On ressent une insensible brise serpentant la touffeur de la garrigue dans ce coin sudiste non défini de l’hexagone…les préambules à cet événement d’union entre deux êtres plantent le décor de ce roman où les fragrances se visualisent, où les images, souvent acides, se hument. Peut-on s’inviter alors que le passé gangrène le présent? Ce mariage sera l’occasion de se poser cette question et de tenter d’y répondre…
«C’est le matin de son mariage et la Petite se réveille avec en elle une colère sourde, une colère venue de passé et qui ne s’efface pas. Peu lui importe le compte à rebours des préparatifs, les fleurs, la robe… Ce qui a de l’importance pour elle, c’est sa famille rassemblée et surtout ce dernier invité, le cousin, qui réapparaît avec sa rancœur d’un héritage perdu. Mais même si l’on partage le même sang, il y a des choses qui ne se disent pas. Quoique l’on ait fait, quoique l’on ait dit, certaines vérités doivent rester ensevelies car l’ordre de la famille, ça se préserve. »
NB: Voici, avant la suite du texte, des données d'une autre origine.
(* ===== verification/KeptResults.v ===== *)
(** * Completions and the data of a queue

    A completion taken from the ring belongs to the task of its runner.  When it
    leaves no error the runner goes on and nothing is lost; a runner that is finished
    has copied its piece, and can go. *)

From stdpp Require Import gmap strings.
From S2P Require Import Prelude Abi Prep RingBuf Ring SqSpec CqSpec Kernel Queue QueueSpec Os Util Heap CopyState FileDesc Runner RunnerData RunnerLive RunnerSpec CopyQueue CopyJob SubmitLoop Shape Accounts System Service Rounds ServedFiles Serving Retiring Finishing Contents Promise Ledger Executing Entering Keeping KeptFiles KeptRounds.

Section results.
Context {W : Type} {F : Files W} {K : Kernel W} {CV : Contents W} {CL : ContentLaws W}.
Context (h0 : Heap.heap) (v0 : kview) (J : list job) (HJ : jobs_ok h0 v0 J).
Implicit Types (q : queue W) (r : CopyRunner) (C : gmap Z piece) (t : task).

(** The completion of a request leaves those still to be executed alone. *)
Lemma requests_complete src srclen this sfd dfd spath dpath td ty res r buf dst p1 p2 :
  promise src srclen td r buf dst (p1 ++ (ty, res) :: p2) ->
  requests this sfd dfd (completed no_forcing spath dpath ty res r) td = requests this sfd dfd r td.
Proof.
  intros Hp. destruct td as [|cut|]; [done| |by destruct Hp as [Hp _]; destruct p1].
  assert (ty = EvRead) as ->.
  { destruct ty; [done|exfalso]. destruct (promise_ends _ _ _ _ _ _ _ Hp) as (more & _ & [_ _ _ _ _ _ [Hnd _] _ _] & Hw).
    rewrite fmap_app, fmap_app in Hnd. apply list.NoDup_app in Hnd as (_ & Hnd & _).
    apply (Hnd EvWrite); [apply elem_of_app; right; by left|]. by apply Hw. }
  destruct (completed_write_args spath dpath EvRead res r (or_introl eq_refl)) as (E1 & E2 & E3).
  destruct (completed_place no_forcing spath dpath EvRead res r) as (_ & _ & _ & _ & E5 & _).
  cbn [requests]. unfold write_entry. unfold write_len in E3. by rewrite E1, E2, E3, E5.
Qed.

(** The runner behind a completion, and its task. *)
Lemma head_task C q c rest :
  queue_kept h0 v0 J C 0 q -> cq_contents (r_cq (qu_ring q)) = c :: rest ->
  exists Tq T1 t T2 p1 ty p2 r ds dd,
    books h0 v0 J (qu_runners q) (qu_qfds q) C (qview q) Tq (T1 ++ t :: T2) (to_handle 0 (qu_ring q) (qview q)) /\
    published (sq_abs (r_sq (qu_ring q))) ++ acquired (sq_abs (r_sq (qu_ring q))) = concat (t_es <$> Tq) /\
    t_pend t = p1 ++ (ty, cqe_res c) :: p2 /\ cqe_user_data c = event_addr (t_this t) ty /\
    event_of (cqe_user_data c) = (t_this t, ty) /\ qu_runners q !! t_this t = Some r /\
    runs_piece h0 J (qu_qfds q) C (t_this t) r ds dd /\
    task_holds h0 v0 (qu_qfds q) (qview q) t r ds dd.
Proof.
  intros [K1 [Hok Hd (Tq & Tk & Eq & HB)] _ _ _] Hc.
  destruct (answer_task h0 v0 J _ _ _ _ _ _ _ (cqe_user_data c) (cqe_res c) K1 HB)
    as (T1 & t & T2 & p1 & ty & p2 & -> & Ep & Eud & Eev & _).
  { unfold to_handle. rewrite Hc. apply elem_of_app. left. by left. }
  pose proof (bk_tasks _ _ _ _ _ _ _ _ _ _ HB) as [N1 N2 N3 N4].
  assert (task_ok h0 v0 (qu_runners q) (qu_qfds q) (qview q) t) as Ht
    by (apply N2; rewrite !elem_of_app; right; right; by left).
  pose proof Ht as (r & ds0 & dd0 & Hr & _).
  destruct (task_runs h0 v0 J _ _ _ _ t r K1 Ht Hr) as (ds & dd & Hp & Hth).
  by exists Tq, T1, t, T2, p1, ty, p2, r, ds, dd.
Qed.

(** What handling a completion comes to. *)
Lemma completion_comes C q c rest this ty v q' :
  queue_kept h0 v0 J C 0 q -> cq_contents (r_cq (qu_ring q)) = c :: rest ->
  event_of (cqe_user_data c) = (this, ty) ->
  (forall r, qu_runners q !! this = Some r -> exists n, qu_chunks q !! chunksRemaining r = Some n) ->
  onCompletionEvent no_forcing this ty (cqe_res c) q = Ok (v, q') ->
  exists r r', qu_runners q !! this = Some r /\ qu_runners q' !! this = Some r' /\ v = verdict r' /\
    buffer r' <> 0 /\
    (savedError r' = None -> queue_kept h0 v0 J C 1 q' /\ same_work r r' /\ chunksRemaining r' = chunksRemaining r /\
      exists cs, q' = progressed this r' cs q).
Proof.
  intros HK Hc Hev Hn H.
  destruct (head_task C q c rest HK Hc) as (Tq & T1 & t & T2 & p1 & ty' & p2 & r & ds & dd & HB & Eq & Ep & Eud & Eev & Hr & Hp & Hth).
  rewrite Hev in Eev. injection Eev as -> <-. set (this := t_this t) in *.
  pose proof Hth as [H1 H2 H3 H4 H5 H6 H7].
  destruct (runs_chunk h0 v0 J HJ _ _ _ _ _ _ Hp) as [Hck _]; [apply H4|].
  rewrite Ep in H5. destruct (Hn r Hr) as (n & Hchunks).
  set (r' := completed no_forcing (q_path ds) (q_path dd) ty (cqe_res c) r).
  assert (0 < jobsRunning r <= 2) as Hj.
  { pose proof (promise_jobs _ _ _ _ _ _ _ H5) as E. destruct (promise_few _ _ _ _ _ _ _ H5) as [? _].
    unfold zlen in E. rewrite length_app in E. cbn in E. destruct (t_todo t); cbn in E; lia. }
  destruct (completed_place no_forcing (q_path ds) (q_path dd) ty (cqe_res c) r) as (P1 & P2 & P3 & P4 & P5 & P6).
  fold r' in P1, P2, P3, P4, P5, P6.
  destruct (savedError r') as [e|] eqn:Ee.
  - destruct (onCompletion_ok no_forcing this q r ty (cqe_res c) ds dd n Hr) as (q1 & Hc1 & Hhd & _); [|lia| |].
    + pose proof HK as [_ _ _ _ _]. pose proof (kept_fds _ _ _ _ _ _ HK) as [D1 _ _].
      split; try done. unfold isOpen. split; intros Ho; [destruct (D1 _ _ H1) as [E|[E|E]]|destruct (D1 _ _ H2) as [E|[E|E]]];
        try (by rewrite E in Ho); lia.
    + fold r'. pose proof (completed_error_wo no_forcing _ _ _ _ _ e Ee) as Ewo. fold r' in Ewo.
      rewrite Ewo, (chunk_end_same _ _ P6).
      by apply (promise_range _ _ _ _ _ _ _ H5).
    + fold r' in Hc1, Hhd. rewrite H in Hc1. injection Hc1 as -> ->.
      exists r, r'. split; [done|]. split; [rewrite (ha_runners _ _ _ _ _ Hhd); apply lookup_insert_eq|].
      split; [done|]. split; [rewrite P4; apply H4|]. by rewrite Ee.
  - pose proof (promise_complete _ _ _ (q_path ds) (q_path dd) _ _ _ _ _ _ _ Hck H3 H5 Ee) as H5'. fold r' in H5'.
    rewrite (completion_quiet no_forcing this q r ty (cqe_res c) ds (q_path ds) (q_path dd) Hr H1 H3 Ee) in H;
      [|lia|by apply (promise_range _ _ _ _ _ _ _ H5')].
    fold r' in H. injection H as <- <-. set (cs := counted _ _ _ _ _). set (q' := progressed this r' cs q).
    exists r, r'. split; [done|]. split; [apply lookup_insert_eq|]. split; [done|].
    split; [rewrite P4; apply H4|]. intros _. split; [|split; [by split_and!|split; [done|by exists cs]]].
    assert (same_work r r') as Hsw by (by split_and!).
    eapply (replaced_kept h0 v0 J C 0 1 q q' this r r' HK Hr Hsw); try done; [|by left| |].
    { rewrite P4. by destruct H4 as (_ & ? & _). }
    { intros [_ E]. lia. }
    assert (qview q' = qview q) as Ev by done. rewrite Ev.
    change (qu_ring q') with (qu_ring q). destruct HB as [B1 B2 B3 B4 B5].
    set (t' := mk_task this (t_todo t) (t_es t) (p1 ++ p2)).
    split; [apply HK|rewrite Hc; cbn; lia|]. exists Tq, (T1 ++ t' :: T2). split; [done|].
    split; [|by apply files_set|done| |].
    + eapply tasks_set with (T0 := Tq ++ T1 ++ T2) (t' := t'); [exact B1| | |done| |apply B1].
      * subst this. apply (without_one t); [apply B1|]. rewrite !app_assoc. symmetry. apply Permutation_middle.
      * rewrite !app_assoc. symmetry. apply Permutation_middle.
      * exists r', ds, dd. split; [apply lookup_insert_eq|]. split; rewrite ?P1, ?P2; try done.
        -- destruct H4 as (S1 & S2 & S3). destruct P6 as (G1 & G2 & G3). unfold seated.
           rewrite P4, P5, G2, G3. done.
        -- cbn [t_todo t_pend t']. assert (buffer_view r' (qview q) = buffer_view r (qview q)) as ->
             by (unfold buffer_view; by rewrite P5). exact H5'.
        -- cbn [t_todo t_es t' t_this]. rewrite H6. symmetry. by eapply requests_complete.
    + unfold in_flight in *. rewrite B4, !bind_app, !bind_cons. done.
    + unfold answered in *. rewrite bind_app, bind_cons in *.
      unfold to_handle in *. rewrite Hc in *. cbn [drop] in *. rewrite fmap_cons in B5.
      assert (answer_of c = (event_addr (t_this t) ty, cqe_res c)) as Ea by (unfold answer_of; by rewrite Eud).
      rewrite Ea in B5. unfold t_answers at 2 in B5. rewrite Ep, fmap_app, fmap_cons in B5.
      change (t_answers t') with ((fun '(ty0, res0) => (event_addr this ty0, res0)) <$> p1 ++ p2).
      rewrite fmap_app. subst this.
      apply (Permutation_cons_inv (a := (event_addr (t_this t) ty, cqe_res c))).
      rewrite app_comm_cons, B5. rewrite <- !app_assoc, <- app_comm_cons.
      rewrite (app_assoc _ _ (_ :: _)), <- Permutation_middle, <- app_assoc. done.
Qed.

(** ** A completion given back *)

Lemma seen_kept C q c rest slot :
  queue_kept h0 v0 J C 1 q -> cq_contents (r_cq (qu_ring q)) = c :: rest ->
  queue_kept h0 v0 J C 0
    (set_qring (set_cq (io_uring_cqe_seen (Some slot) (r_cq (qu_ring q))) (qu_ring q)) q).
Proof.
  intros [K1 [Hok Hd (Tq & Tk & Eq & HB)] K3 K4 K5] Hc. set (q' := set_qring _ _).
  destruct (cq_advance_ok (r_cq (qu_ring q)) 1 (proj2 Hok)) as (Hc' & _ & _ & _ & _ & _ & Hdr).
  { rewrite <- (cq_contents_len _ (proj2 Hok)), Hc. unfold zlen. cbn. lia. }
  split; try done. split; [by split; [apply Hok|]|lia|]. exists Tq, Tk. split; [done|].
  assert (to_handle 0 (qu_ring q') (qview q') = to_handle 1 (qu_ring q) (qview q)) as ->; [|done].
  unfold to_handle.
  change (r_cq (qu_ring q')) with (io_uring_cq_advance 1 (r_cq (qu_ring q))). by rewrite Hdr.
Qed.

(** ** A runner that goes *)

(** No other runner is on the files of the last one. *)
Lemma last_alone rm d cur g (l : loop W) a b r rb p :
  loop_ok rm d cur g l -> qu_runners (lq l) !! a = Some r ->
  qu_chunks (lq l) !! chunksRemaining r = Some 1 -> b <> a -> qu_runners (lq l) !! b = Some rb ->
  p = sourceFd rb \/ p = destFd rb -> p <> sourceFd r /\ p <> destFd r.
Proof.
  intros Hl Hr Hn Hne Hrb Hp.
  assert (chunksRemaining rb <> chunksRemaining r) as Ht.
  { intros E. destruct Hl as [(_ & [files Hf] & _) _ _ _].
    destruct (fl_chunks _ _ _ Hf _ _ Hn) as [_ E1].
    assert (0 <= to_come (chunksRemaining r) g).
    { destruct g as [|fds|src dst t k]; cbn; [lia|lia|]. destruct (fl_cut _ _ _ Hf _ _ _ _ eq_refl).
      case_z; lia. }
    unfold sharing in E1.
    rewrite (total_delete _ _ _ _ (shape_owner _ _ _ Hr)) in E1. cbn [ow_tracker owner_of] in E1.
    rewrite Z.eqb_refl in E1.
    assert (0 < sharing (chunksRemaining r) (delete a (sh_owners (shape_of (lq l))))) as Hpos.
    { apply (sharing_pos _ _ b (owner_of rb)); [|done].
      rewrite lookup_delete_ne by done. by apply shape_owner. }
    unfold sharing in Hpos. lia. }
  pose proof (same_file _ _ _ _ _ _ _ _ _ Hl Hr Hrb) as Hsf.
  split; intros E; apply Ht, Hsf; destruct Hp as [-> | ->]; tauto.
Qed.

(** A runner that is done, with its files opened, has copied its piece. *)
Definition all_done r : Prop := buffer r <> 0 /\ writeOffset r = chunk_end r.

Lemma done_copied C d q this r x :
  queue_kept h0 v0 J C d q -> qu_runners q !! this = Some r -> jobsRunning r = 0 ->
  size r = 0 \/ all_done r ->
  (forall dd, qu_qfds q !! destFd r = Some dd -> q_fd dd <> NEVER_OPENED_VAL) ->
  C !! this = Some x -> piece_copied h0 v0 J (qview q) x.
Proof.
  intros HK Hr Hj Hd Hop Hx jb o n al Hpi. pose proof HK as [K1 [_ _ (Tq & Tk & _ & HB)] _ _ _].
  destruct (rn_piece _ _ _ _ _ K1 _ _ Hr) as (ds & dd & [P1 P2 [_ P3] (x' & jb' & P5 & P6 & P7 & P8)]).
  assert (x' = x) as -> by congruence. destruct (piece_is_fun _ _ _ _ _ _ _ _ _ _ _ Hpi P6) as (-> & <- & <- & <-).
  split.
  { eapply (fm_size _ _ _ (bk_fds _ _ _ _ _ _ _ _ _ _ HB)); [exact P2|done|by apply Hop| |done].
    destruct P6 as [Hjb _]. by eapply list_elem_of_lookup_2. }
  intros k Hk.
  destruct Hd as [Hz|[Hb Hw]]; [lia|].
  destruct (idle_task h0 v0 J _ _ _ _ _ _ _ _ K1 (bk_tasks _ _ _ _ _ _ _ _ _ _ HB) Hr Hb Hj)
    as (T1 & T2 & ds' & dd' & _ & _ & [H1 H2 _ _ H5 _ _]).
  assert (ds' = ds) as -> by congruence. assert (dd' = dd) as -> by congruence.
  pose proof (co_dst _ _ _ _ _ _ H5 k) as Hdst.
  rewrite <- P7, <- P8. rewrite Z.sub_0_r in Hdst. apply Hdst.
  rewrite Hw. unfold chunk_end. lia.
Qed.

Lemma done_opened C d q this r dd :
  queue_kept h0 v0 J C d q -> qu_runners q !! this = Some r -> 0 < size r -> all_done r ->
  qu_qfds q !! destFd r = Some dd -> q_fd dd <> NEVER_OPENED_VAL.
Proof.
  intros [K1 _ _ _ K5] Hr Hsz [_ Hw] Hdd Hnev.
  destruct (rn_piece _ _ _ _ _ K1 _ _ Hr) as (ds & dd' & [P1 P2 [_ P3] (x & jb & P5 & P6 & P7 & P8)]).
  assert (dd' = dd) as -> by congruence.
  destruct (K5 _ _ Hdd P3 Hnev _ _ _ _ _ _ P5 P6 (eq_sym P8)) as (r' & Hr' & [Eu _]).
  assert (r' = r) as -> by congruence. unfold chunk_end in Hw. lia.
Qed.

(** Closing the files of a runner that is done, and deleting it. *)
Lemma retire_kept rm dd0 cur g C d (l : loop W) this r res q1 u q2 :
  loop_ok rm dd0 cur g l -> queue_kept h0 v0 J C d (lq l) -> qu_runners (lq l) !! this = Some r ->
  jobsRunning r = 0 -> size r = 0 \/ all_done r ->
  (forall dd, qu_qfds (lq l) !! destFd r = Some dd -> q_fd dd <> NEVER_OPENED_VAL) ->
  handleFileClose this (lq l) = Ok (res, q1) -> delete_runner this q1 = Ok (u, q2) ->
  queue_kept h0 v0 J C d q2 /\ qu_ring q2 = qu_ring (lq l).
Proof.
  intros Hl HK Hr Hj Hdone Hopen Hc Hdel. pose proof HK as [K1 _ _ _ _].
  destruct (rn_piece _ _ _ _ _ K1 _ _ Hr) as (ds & dd & [P1 P2 [Ps Pd] _]).
  assert (sourceFd r <> destFd r) as Hne.
  { intros E. assert (ds = dd) as -> by congruence. apply flags_differ. congruence. }
  destruct (delete_runner_inv _ _ _ _ Hdel) as (r1 & n & Hr1 & _ & Hn & _ & _ & Erg & _).
  assert (exists n0, qu_chunks (lq l) !! chunksRemaining r = Some n0) as (n0 & Hn0).
  { unfold handleFileClose in Hc. rewrite (bind_ok _ _ _ _ _ (get_runner_ok _ _ _ Hr)) in Hc.
    apply bind_inv in Hc as (n0 & q3 & Hd & _). apply deref_inv in Hd as [Hd _]. by exists n0. }
  destruct (file_close_kept h0 v0 J C d (lq l) this r n0 ds dd res q1 HK Hr Hn0 P1 P2 Hne)
    as (HK1 & (A1&A2&A3&A4&A5) & (dd' & Hdd' & Hnev) & Hsame); [|done|].
  { intros -> a ra p Ha Hp Hrp. destruct (decide (a = this)) as [->|Hna]; [congruence|].
    destruct (last_alone _ _ _ _ _ _ _ _ _ p Hl Hr Hn0 Hna Ha) as [N1 N2]; [naive_solver|].
    by destruct Hp. }
  rewrite A5 in Hr1. assert (r1 = r) as -> by congruence. rewrite A4 in Hn.
  assert (n = n0) as -> by congruence. rewrite A1 in Erg. split; [|done].
  assert (qu_runners q1 !! this = Some r) as Hr1' by (by rewrite A5).
  eapply (delete_kept h0 v0 J C d q1 this r n0); try done; [by rewrite A4| | |].
  - intros x Hx. eapply (done_copied C d q1 this r); try done.
    intros d1 Hd1. assert (d1 = dd') as -> by congruence. intros E. by apply (Hopen dd P2), Hnev.
  - intros d1 Hd1. assert (d1 = dd') as -> by congruence. intros E. by apply (Hopen dd P2), Hnev.
  - intros -> b rb p Hb Hrb Hp. rewrite A5 in Hrb. by eapply (last_alone rm dd0 cur g l).
Qed.
End results.
(** The data is as it should be, or somebody told, or will. *)
Lemma data_ok_steps n s s' :
  data_steps rand h0 J s s' -> loop_ok 0 0 [] (stage_of h0 J s.2.1) s.1 ->
  n <= zlen (errorMessages (lp_cq s.1)) ->
  (exists C, data_ok h0 J v0 C s.2.1 s.1 /\ held_ok s.2.2 s.1) \/ trouble n s.1 ->
  (exists C, data_ok h0 J v0 C s'.2.1 s'.1 /\ held_ok s'.2.2 s'.1) \/ trouble n s'.1.
Proof.
  induction 1 as [s|[l x] [l1 x1] s2 H Hs IH]; [done|]. cbn [fst snd] in *. intros Hl Hn HD.
  pose proof (step_messages _ _ _ _ _ _ _ H) as Hm. apply IH; [|lia|].
  - exact (data_loop_ok rand h0 J l x l1 x1 (jb_plan _ _ _ HJ) Hl H).
  - destruct HD as [[C [HD HH]]|HD]; [|right; by eapply trouble_step].
    pose proof (held_ok_step C l x l1 x1 Hl HD HH H) as HH1.
    destruct (data_ok_step C l x l1 x1 Hl HD HH H) as [[C' ?]|[Ht|Ht]];
      [left; by exists C'|right; left; lia|by right; right].
Qed.
End kept.
Lemma walkable_any : Walkable (@P).
Proof.
  split; try done. intros n fuel from dest current stack Hr.
  unfold walk_one, scoped_open, scoped_getFd, close_scoped.
  repeat first
    [ progress intros
    | solve [auto]
    | apply Pbind
    | match goal with |- P (match ?x with _ => _ end) => destruct x end ].
Qed.
End any_call.

(** The calls on paths open and close nothing, and directories and links are not regular
    files; so there is much these calls leave as it is. *)
Class TreeContents (W : Type) {T : Tree W} {X : Type} (obs : W -> X) : Prop := {
  tc_mkdir w p m w' v e : t_mkdir w p m = (w', v, e) -> obs w' = obs w;
  tc_stat w p w' b v e : t_stat w p = (w', b, v, e) -> obs w' = obs w;
  tc_statx w p w' b v e : t_statx w p = (w', b, v, e) -> obs w' = obs w;
  tc_getdents w fd n w' b v e : t_getdents w fd n = (w', b, v, e) -> obs w' = obs w;
  tc_readlink w p n w' b v e : t_readlink w p n = (w', b, v, e) -> obs w' = obs w;
  tc_symlink w target p w' v e : t_symlink w target p = (w', v, e) -> obs w' = obs w;
}.

(** ** Calls that leave something alone *)

Section still.
Context {W : Type} {T : Tree W} {X : Type} (obs : W -> X) {TC : TreeContents W obs}.

Definition still {A} (m : prog (ost W) A) : Prop :=
  forall o a o', m o = Ok (a, o') -> obs (o_world o') = obs (o_world o).

Lemma still_ret {A} (a : A) : still (ret a).
Proof. by intros o b o' [= _ <-]. Qed.

Lemma still_nofuel {A} : still (A := A) no_fuel.
Proof. by intros o b o' [=]. Qed.

Lemma still_gets {A} (f : ost W -> A) : still (gets f).
Proof. by intros o b o' [= _ <-]. Qed.

Lemma still_assert b : still (assert b).
Proof. intros o u o'. unfold assert. destruct b; [|done]. by intros [= _ <-]. Qed.

Lemma still_errno e : still (set_errno e).
Proof. by intros o u o' [= _ <-]. Qed.

Lemma still_bind {A B} (m : prog (ost W) A) (k : A -> prog (ost W) B) :
  still m -> (forall a, still (k a)) -> still (bind m k).
Proof.
  intros Hm Hk o b o' H. apply bind_inv in H as (a & o1 & H1 & H2).
  rewrite (Hk _ _ _ _ H2). by eapply Hm.
Qed.

Lemma still_syscall (f : W -> W * Z * Z) :
  (forall w w' v e, f w = (w', v, e) -> obs w' = obs w) -> still (syscall f).
Proof.
  intros Hf o a o' H. unfold syscall in H. destruct (f _) as [[w v] e] eqn:E. injection H as _ <-.
  by eapply Hf.
Qed.

Lemma still_syscall_out {B} (f : W -> W * B * Z * Z) :
  (forall w w' b v e, f w = (w', b, v, e) -> obs w' = obs w) -> still (syscall_out f).
Proof.
  intros Hf o a o' H. unfold syscall_out in H. destruct (f _) as [[[w b] v] e] eqn:E.
  injection H as _ <-. by eapply Hf.
Qed.

Create HintDb still.
#[local] Hint Resolve still_ret still_nofuel still_gets still_assert still_errno : still.
#[local] Hint Extern 1 (still (syscall _)) =>
  (apply still_syscall; intros ????; first [apply tc_mkdir|apply tc_symlink]) : still.
#[local] Hint Extern 1 (still (syscall_out _)) =>
  (apply still_syscall_out; intros ?????;
   first [apply tc_stat|apply tc_statx|apply tc_getdents|apply tc_readlink]) : still.

Ltac still :=
  repeat first
    [ progress intros
    | solve [auto with still]
    | apply still_bind
    | match goal with |- still (if ?b then _ else _) => destruct b end
    | match goal with |- still (match ?x with _ => _ end) => destruct x end ].

Lemma still_retry_loop {A} n (func : A -> prog (ost W) A) r :
  (forall a, still (func a)) -> still (retry_loop n func r).
Proof.
  intros Hf. revert r. induction n as [|n IH]; intros r; cbn [retry_loop]; unfold errno; still.
Qed.

Lemma still_retry {A} (func : A -> prog (ost W) A) a :
  (forall a, still (func a)) -> still (retrySyscall func a).
Proof.
  intros Hf o b o' H. rewrite retrySyscall_eq in H.
  destruct (retry_loop _ _ _ _) as [[x o1]| |] eqn:E; [|done..]. injection H as _ <-.
  exact (still_retry_loop 5 func a Hf _ _ _ E).
Qed.

Lemma still_mkdir_loop n i p : still (mkdir_loop n i p).
Proof. revert i. induction n as [|n IH]; intros i; cbn [mkdir_loop]; unfold mkdirOne, errno; still. Qed.

Lemma still_readlink_loop n p r : still (readlink_loop n p r).
Proof. revert r. induction n as [|n IH]; intros r; cbn [readlink_loop]; still. Qed.

Lemma still_walk_call A (m : prog (ost W) A) : walk_call A m -> still m.
Proof.
  intros H. destruct H.
  - unfold recursiveMkdir. apply still_bind; [apply still_mkdir_loop|]. unfold mkdirOne, errno. still.
  - unfold myStatx. apply still_bind; [|still]. apply still_retry. still.
  - unfold myGetDents. apply still_bind; [|still]. apply still_retry. still.
  - unfold myReadlink. apply still_bind; [|still]. apply still_retry. intros. apply still_readlink_loop.
  - apply still_retry. still.
Qed.
End still.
Ce village, carrousel de parfums pas toujours enivrants, est présenté par son auteur tel un exemple type du paysage de nos provinces actuelles. Soumis à son premier édile, reclus sur des principes dictés par le rejet d’autrui, les administrés subissent donc un repli culturel et un « quant à soi » inflexible, intangible. Ce cadre communal, idéologique, s’oppose à l’esprit libre, frondeur de la Petite. Elle se marie et ce mariage ravive des souvenirs, réveille des terreurs, exhume des souffrances par ce dernier invité « d’outre-tombe ». Anne Bourrel propose souvent dans ses écrits des allégories. De cet effort, le terme papier impose une symbolique dans le traumatisme subi par la Petite. Il supporte d’autant plus un état abstrait lié à cet événement douloureux et déchirant.
On retrouve bien là la prose et la profonde sensibilité de cette auteure qui nous mène par ses mots à une farandole de sentiments, de ressentis, de sensualités contradictoires. Son écriture sensitive récite paradoxalement une épreuve de vie qui fixe à jamais la destinée d’une jeune femme pensant que cette boule viscérale était enfouie dans ses tréfonds. La morale que je me fais de son roman prouve que chaque afflictions nécessite l’impériosité de son expression et son expulsion. J’aime à croire que le lieu de conception de cet écrit a infléchi de manière forte la qualité de celui-ci, car j’y ai ressenti, par instant, les nuances chromatiques de Gracq.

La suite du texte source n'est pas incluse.